In Marburg angekommen, gegen 8.30 Uhr, fand ich schnell meinen Tisch 26H in der neuen Zauberhalle und stellte fest, dass ich als Tischnachbarn Eric Hantsch hatte. Hauptgewinn. Er hatte mir ein großes Paket mit meinen Belegexemplaren des "Intergalaktischen Bestiariums" mitgebracht, das auf diesem Con seine Premiere feiert. Eine absolute Punktlandung, wie Eric mir verriet: Die Bücher waren erst am Mittwoch aus der Druckerei gekommen. Ich war im siebten Bücherhimmel. Das Buch ist tatsächlich noch schöner, als ich es mir vorgestellt hatte, und eigentlich wollte ich gar keins meiner Belegexemplare wieder hergeben. Einfach horten und im Safe aufbewahren und immer wieder herausholen und anschaun. Naja, es gibt schon Leute, die sich um mich verdient gemacht haben und denen ich ein Bestiarium zukommen lassen werde.
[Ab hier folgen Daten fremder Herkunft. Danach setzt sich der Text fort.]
(* ===== verification/Init.v ===== *)
(** The first user process: [inituvm] (vm.c) and [userinit] (proc.c). *)
From S2P Require Import Prelude Kmonad Wp Kstate Spinlock Sleep Str Kalloc Disk Log Blocks FsEx Balloc Inode Icache FileData Dir Pipe Vm VmLaws VmFree VmCopy VmGrow Image File Proc Fork.

Section Init.
Context {B : Type} {BB : Blocks B} {BL : BlockLaws B} {BT : Trans B} {DV : Devsw B}.
Context (kend kdata forkret_addr trapret_addr : Z) (initcode : list Z).
Hypothesis Hkdata : KERNLINK < kdata < p2v PHYSTOP ∧ kdata mod PGSIZE = 0.
Hypothesis Hkend : KERNBASE < kend.
Notation free_pages := (free_pages kend).
Notation uspace := (uspace kend).
Notation page := (page kend).
Notation child := (child kend).
Notation image := (image kend).
Notation kernel_space := (kernel_space kdata).
Implicit Types (s : sys B) (m : kmem) (l : list Z) (q : proc) (b : B).

(** ** [inituvm] *)

(** With 67 pages at hand for the kernel's tables, one table and the page of
    the user, the initcode is at address 0 and zeros follow it. *)
Lemma inituvm_wp m0 l0 d m l (Q : unit → kmem → Prop) : child m0 l0 [] d m l →
  (∀ x, 0 ≤ x < KERNBASE → mmu_pte (km_mem m) d x = None) → kernel_tables (km_mem m) d → kernel_space (km_mem m) d →
  NoDup l0 → (67 ≤ length l0)%nat → Z.of_nat (length initcode) < PGSIZE →
  (∀ m' l' v, image (km_k m0) (km_mem m0) l0 [v] d PGSIZE (λ _, true) (over 0 initcode (λ _, 0)) m' l' →
     kernel_space (km_mem m') d → Q tt m') →
  wp (inituvm d initcode) Q m.
Proof using Hkend.
  intros C Hno Hkt Hks Hnd Hlen Hi HQ. unfold inituvm. rewrite (proj2 (Z.leb_gt _ _)) by done. apply wp_bind.
  pose proof (image_start kend m0 l0 d m l (λ _, true) (λ _, 0) C Hno) as I.
  destruct l as [|v l]; [pose proof (kernel_count kend _ _ _ _ _ _ Hnd C Hkt) as Hc; cbn in Hc; lia|].
  destruct (image_take kend Hkend _ _ _ _ _ _ _ _ _ _ _ I ltac:(done) ltac:(done)) as (Hz&m1&E&Hw).
  eapply wp_run; [exact E|]. apply wp_bind, wp_modify, wp_bind. eapply wp_mono; [exact Hw|].
  intros r m2 [(_&Hk2&l'&I2)|[C2 Hp]].
  - destruct (im_see _ _ _ _ _ _ _ _ _ _ _ I2 0 ltac:(done)) as (e&E1&_).
    assert (Ev : upage e = v).
    { assert (Hu : user_page (km_mem m2) d (upage e)) by (exists 0, e; split; [done|by split]).
      apply (im_user _ _ _ _ _ _ _ _ _ _ _ I2) in Hu. by apply list_elem_of_singleton in Hu. }
    assert (Hp := image_poke kend _ _ _ _ _ _ _ _ _ _ 0 e 0 initcode I2 ltac:(done) eq_refl E1 ltac:(lia) ltac:(lia)).
    rewrite Z.add_0_r, Ev in Hp. eapply wp_mono; [exact Hp|].
    intros [] m3 [I3 Hm3]. eapply HQ; [exact I3|]. eapply kernel_space_same; [|exact Hks].
    intros x Hx. by rewrite Hm3, Hk2.
  - assert (Hkt2 : kernel_tables (km_mem m2) d) by (intros i Hir Hpi; apply Hkt; auto).
    pose proof (kernel_count kend _ _ _ _ _ _ Hnd C2 Hkt2) as Hc. cbn in Hc. lia.
Qed.

(** ** [namei("/")] *)

Lemma namei_root_wp b (l : list inode) (Q : option nat → fs B → Prop) : kst_ok (kof b) → is_free LIcache (kof b) → icache_ok l →
  (∀ i (l' : list inode), icache_ok l' → got l l' i ROOTDEV ROOTINO → Q (Some i) (Fs b l')) →
  wp (namei [SLASH]) Q (Fs b l).
Proof.
  intros Hok Hf Hc HQ. unfold namei. apply wp_bind. unfold namex. cbn [hd Z.eqb Pos.eqb SLASH]. apply wp_bind.
  apply iget_free_wp; [done|done|done|]. intros i l' Hc' Hg. change (SLASH =? SLASH) with true.
  cbn [length loop namex_step]. apply wp_bind.
  change (skipelem [SLASH] (replicate 14 0)) with (@None (list Z * list Z)). cbn iota. apply wp_ret, wp_ret, wp_ret. by apply HQ.
Qed.

(** ** [userinit] *)

Record boot_ready s l : Prop := {
  br_km : km_ready (lget sys_km s);
  br_ptable : is_free LPtable (kern s);
  br_icache : is_free LIcache (kern s);
  br_inodes : icache_ok (fs_inode (sy_fs s));
  br_free : free_pages (lget sys_km s) l;
  br_room : (68 ≤ length l)%nat;
  br_unused : ∃ i q, k_procs (kern s) !! i = Some q ∧ p_state q = UNUSED
}.

(** The registers the process starts with. *)
Definition first_tf : trapframe :=
  let ds := Z.lor (Z.shiftl SEG_UDATA 3) DPL_USER in
  set_tf_cs (Z.lor (Z.shiftl SEG_UCODE 3) DPL_USER) (set_tf_ds ds (set_tf_es ds
    (set_tf_ss ds (set_tf_eflags FL_IF (set_tf_esp PGSIZE (set_tf_eip 0 tf_zero)))))).

(** Its entry: kernel stack [v], page table [d], in the place of [q]. *)
Definition first_proc (pid v d : Z) (cwd : nat) q : proc :=
  Proc PGSIZE d v RUNNABLE pid (p_parent q) first_tf (Context_ 0 0 0 0 forkret_addr) (p_chan q) (p_killed q)
    (p_ofile q) (Some cwd) (copy_name (p_name q) (zs "initcode")) (p_signal q) (p_sigArr q).

(** The system with process [np] made: its kernel stack, its memory and its
    directory, and where the free pages [l] went. *)
Definition first_made s l (np : nat) s' : Prop := ∃ m l' q v d cwd ino,
  k_procs (kern s) !! np = Some q ∧ p_state q = UNUSED ∧
  s' = after (set_sy_initproc (Some np) s) m ino (sy_file s) (i32 (sy_nextpid s + 1)) ∧
  km_k m = set_k_procs (<[np := first_proc (sy_nextpid s) v d cwd q]> (k_procs (kern s))) (kern s) ∧
  icache_ok ino ∧ got (fs_inode (sy_fs s)) ino cwd ROOTDEV ROOTINO ∧
  mem_from kend l s m l' ∧
  v ∉ l' ∧ ¬ pt_page (km_mem m) d v ∧ ¬ user_page (km_mem m) d v ∧ stack_ok trapret_addr v (km_mem m) ∧
  uspace (km_mem m) d l' ∧ kernel_space (km_mem m) d ∧
  user_mem (km_mem m) d PGSIZE (λ _, true) (over 0 initcode (λ _, 0)) ∧
  ∀ x, x ∈ l ↔ x ∈ l' ∨ x = v ∨ pt_page (km_mem m) d x ∨ user_page (km_mem m) d x.

Lemma first_tail_wp s m np (Q : unit → sys B → Prop) d : kst_ok (km_k m) → is_free LIcache (km_k m) →
  icache_ok (fs_inode (sy_fs s)) →
  (∀ cwd ino, icache_ok ino → got (fs_inode (sy_fs s)) ino cwd ROOTDEV ROOTINO →
     Q tt (after s (on_proc np (λ q, set_p_state RUNNABLE (set_p_cwd (Some cwd) (set_p_name (copy_name (p_name q) (zs "initcode"))
       (set_p_tf first_tf (set_p_sz PGSIZE q))))) m) ino (sy_file s) d)) →
  wp (uproc np (λ p, set_p_tf first_tf (set_p_sz PGSIZE p));;
      uproc np (λ p, set_p_name (copy_name (p_name p) [105; 110; 105; 116; 99; 111; 100; 101]) p);;
      cwd ← fsz (namei [SLASH]);
      uproc np (λ p, set_p_state RUNNABLE (set_p_cwd cwd p))) Q (after s m (fs_inode (sy_fs s)) (sy_file s) d).
Proof.
  intros Hok Hic Hin HQ. do 2 apply after_uproc. apply wp_bind. unfold fsz. apply wp_zoom. cbn [sys_fs lget lset sy_fs after].
  assert (E : kof (lset bl_k (km_k m) (fs_bl (sy_fs s))) = km_k m) by (unfold kof; apply lget_lset).
  apply namei_root_wp; [unfold kof; rewrite lget_lset; exact Hok|unfold kof; rewrite lget_lset; exact Hic|done|]. intros cwd ino Hi Hg.
  set (m2 := on_proc np _ (on_proc np _ m)).
  match goal with |- wp _ _ ?x => change x with (after s m2 ino (sy_file s) d) end.
  apply after_uproc_end. unfold m2. rewrite !on_proc_twice. erewrite on_proc_ext; [by apply HQ|done].
Qed.
(** Memory outside of the pages of an image. *)
Lemma image_outside k0 me l0 u d n acc c m l v a : image k0 me l0 u d n acc c m l → Forall page l0 → page v → v ∉ l0 → in_page v a →
  km_mem m a = me a.
Proof.
  intros I Hl Hv Hn Ha. apply (ch_frame _ _ _ _ _ _ _ (im_child _ _ _ _ _ _ _ _ _ _ _ I)). intros w Hw Hin.
  rewrite Forall_forall in Hl. assert (Hne : w ≠ v) by (intros ->; done).
  destruct (page_apart kend w v a (Hl w Hw) Hv Hne Ha); unfold in_page in Hin; lia.
Qed.

Lemma userinit_wp s l (Q : unit → sys B → Prop) : boot_ready s l → Z.of_nat (length initcode) < PGSIZE →
  (∀ np s', first_made s l np s' → Q tt s') →
  wp (userinit kdata forkret_addr trapret_addr initcode) Q s.
Proof using BL Hkdata Hkend.
  intros [R1 R2 R3 R4 R5 R6 R7] Hi HQ. apply after_start. set (m0 := lget sys_km s) in *. unfold userinit.
  apply wp_bind. eapply (allocproc_wp kend forkret_addr trapret_addr s m0 _ _ _ l); [done|done|done| |].
  { intros ps pid m _ _ [->|Hf]; [cbn in R6; lia|]. destruct R7 as (i&q&Hq&Hu). rewrite Forall_forall in Hf.
    exfalso. by apply (Hf q); [eapply list_elem_of_lookup_2|]. }
  intros np q v l1 m1 Hq Hu -> Hr1 Hk1 Hf1 Hout Hst. apply wp_bind, wp_modify. set (s1 := set_sy_initproc (Some np) s).
  match goal with |- wp _ _ ?x => change x with (after s1 m1 (fs_inode (sy_fs s1)) (sy_file s1) (i32 (sy_nextpid s + 1))) end.
  destruct R5 as (_&Hpg&Hnd). apply Forall_cons in Hpg as [Hv Hpg]. apply NoDup_cons in Hnd as [Hvl Hnd]. cbn [length] in R6.
  apply wp_bind, after_km. eapply (setupkvm_wp kend kdata Hkdata m1 l1); [done|done|intros; lia|].
  intros m2 l2 d Hd Hc Hno Hkt Hks. apply after_uproc. rewrite (proj2 (Z.eqb_neq d 0)) by done. apply wp_bind, after_km.
  assert (Hr2 : km_ready m2) by apply Hc.
  assert (Hc' : child (on_proc np (set_p_pgdir d) m1) l1 [] d (on_proc np (set_p_pgdir d) m2) l2).
  { destruct Hc as [C1 C2 C3 C4 C5 C6 C7]. split; try done. cbn. by rewrite C2. }
  eapply (inituvm_wp _ _ d _ l2 _ Hc'); try done; [lia|]. intros m3 l3 w I3 Hks3. cbn [on_proc km_k set_km_k km_mem] in I3.
  assert (Hk3 : km_k m3 = upd_proc np (set_p_pgdir d) (km_k m1)) by apply (im_child _ _ _ _ _ _ _ _ _ _ _ I3).
  assert (Hok3 : kst_ok (km_k m3)) by (rewrite Hk3; apply Hr1).
  assert (Hic3 : is_free LIcache (km_k m3)) by (rewrite Hk3; cbn; rewrite Hk1; exact R3).
  apply first_tail_wp; [done|done|done|]. intros cwd ino Hio Hg. apply (HQ np). set (m4 := on_proc np _ m3).
  exists m4, l3, q, v, d, cwd, ino. pose proof I3 as [Ic Iu _ _ _ _ _].
  assert (Hst3 : ∀ a, in_page v a → km_mem m3 a = km_mem m1 a) by (intros a; by eapply image_outside).
  assert (Hsub : ∀ x, x ∈ l3 ∨ pt_page (km_mem m3) d x → x ∈ l1) by (intros x Hx; by apply (ch_from _ _ _ _ _ _ _ Ic)).
  assert (Hup := im_user _ _ _ _ _ _ _ _ _ _ _ I3). assert (Hus := im_sub _ _ _ _ _ _ _ _ _ _ _ I3).
  split_and!; try done.
  - unfold m4, on_proc, upd_proc. cbn. rewrite Hk3. cbn. rewrite Hk1. cbn. rewrite !list_alter_alter_eq. unfold set_k_procs. cbn.
    f_equal. rewrite (alter_at _ _ _ q) by done. done.
  - split_and!; [apply Ic|intros x Hx; right; apply Hsub; by left|]. intros a Ha. cbn. transitivity (km_mem m1 a); [|apply Hout; apply Ha; by left].
    apply (ch_frame _ _ _ _ _ _ _ Ic). intros x Hx. apply Ha. by right.
  - intros Hx. apply Hvl, Hsub. by left.
  - intros Hx. apply Hvl, Hsub. by right.
  - intros Hx. apply Hvl, Hus, Hup. exact Hx.
  - unfold stack_ok in *. cbn. rewrite <- Hst. apply load32_ext. intros i Hi'. apply Hst3.
    unfold in_page, KSTACKSIZE, TFSIZE, PGSIZE. lia.
  - cbn. split; [|by apply I3]. intros x Hx. destruct (im_see _ _ _ _ _ _ _ _ _ _ _ I3 x Hx) as (e&E1&_&E2&E3). by exists e.
  - intros x. cbn. rewrite elem_of_cons. split.
    + intros [->|Hx]; [by right; left|]. destruct (ch_all _ _ _ _ _ _ _ Ic x Hx) as [?|[?|?%Hup]]; auto.
    + intros [Hx|[->|[Hx|Hx%Hup]]]; auto.
Qed.
End Init.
Wenig später traf Thomas Hofmann, mein Partner bei den bestialischen Erkundungen, ein, der für die Zeichnungen im Buch verantwortlich ist. Dass der Mann tatsächlich alles selbst und von Hand zeichnet und keine KI braucht, stellte er später beim Signieren der Bücher unter Beweis: Er zeichnete live und in Farbe wunderwuselige Pelztierchen vorne ins Buch. Leider hat mein Akku beim ersten Fotoversuch schlapp gemacht, daher gibt es keine Fotos davon.
Mein anderer Tischnachbar war das Duo Nadine Muriel und Rainer Wüst, an deren Tisch unter anderem die legendäre Anthologie "Met-Magie" zu haben war, zu der ich eine Movenna-Geschichte beigesteuert hatte. Wir haben uns gegenseitig bei unseren Lesungen vertreten und auf die Büchertische aufgepasst. Wobei ich mich schon sehr beherrschen musste, um nicht eine schöne Flasche Weihnachts-Met verschwinden zu lassen ...
Hinter dem Tresen diesmal: ein "neues Gesicht". Michael Gierse mit dem T-Shirt-Aufdruck "Aushilfs-Thekenschlampe" vertrat Dirk van den Boom würdig. Obwohl ich Dirks Lästereien über meinen noch immer nicht erschienenen SF-Roman "Der Weltraum-Planet" auch irgendwie vermisst habe. Immerhin, diesmal hatte ich schließlich ein dickes Buch mit Außerirdischen, Raumschiffen und jeder Menge Space-Kreaturen anzubieten.
Ein paar Mitbringsel habe ich auf kurzen Einkaufstouren zu den anderen Büchertischen natürlich auch erworben.
Ein besonderer Schatz ist "Angst im Empire" aus der Edition Dunkelgestirn, ein richtiges Kleinod und ultradick.
Bei Shadodex war der erste Band von "Das Pegasos-Gen" von Eve Gras fällig. Das hatte ich bei Bettina Ickelsheimer-Förster ja schon auf der Leipziger Buchmesse geordert.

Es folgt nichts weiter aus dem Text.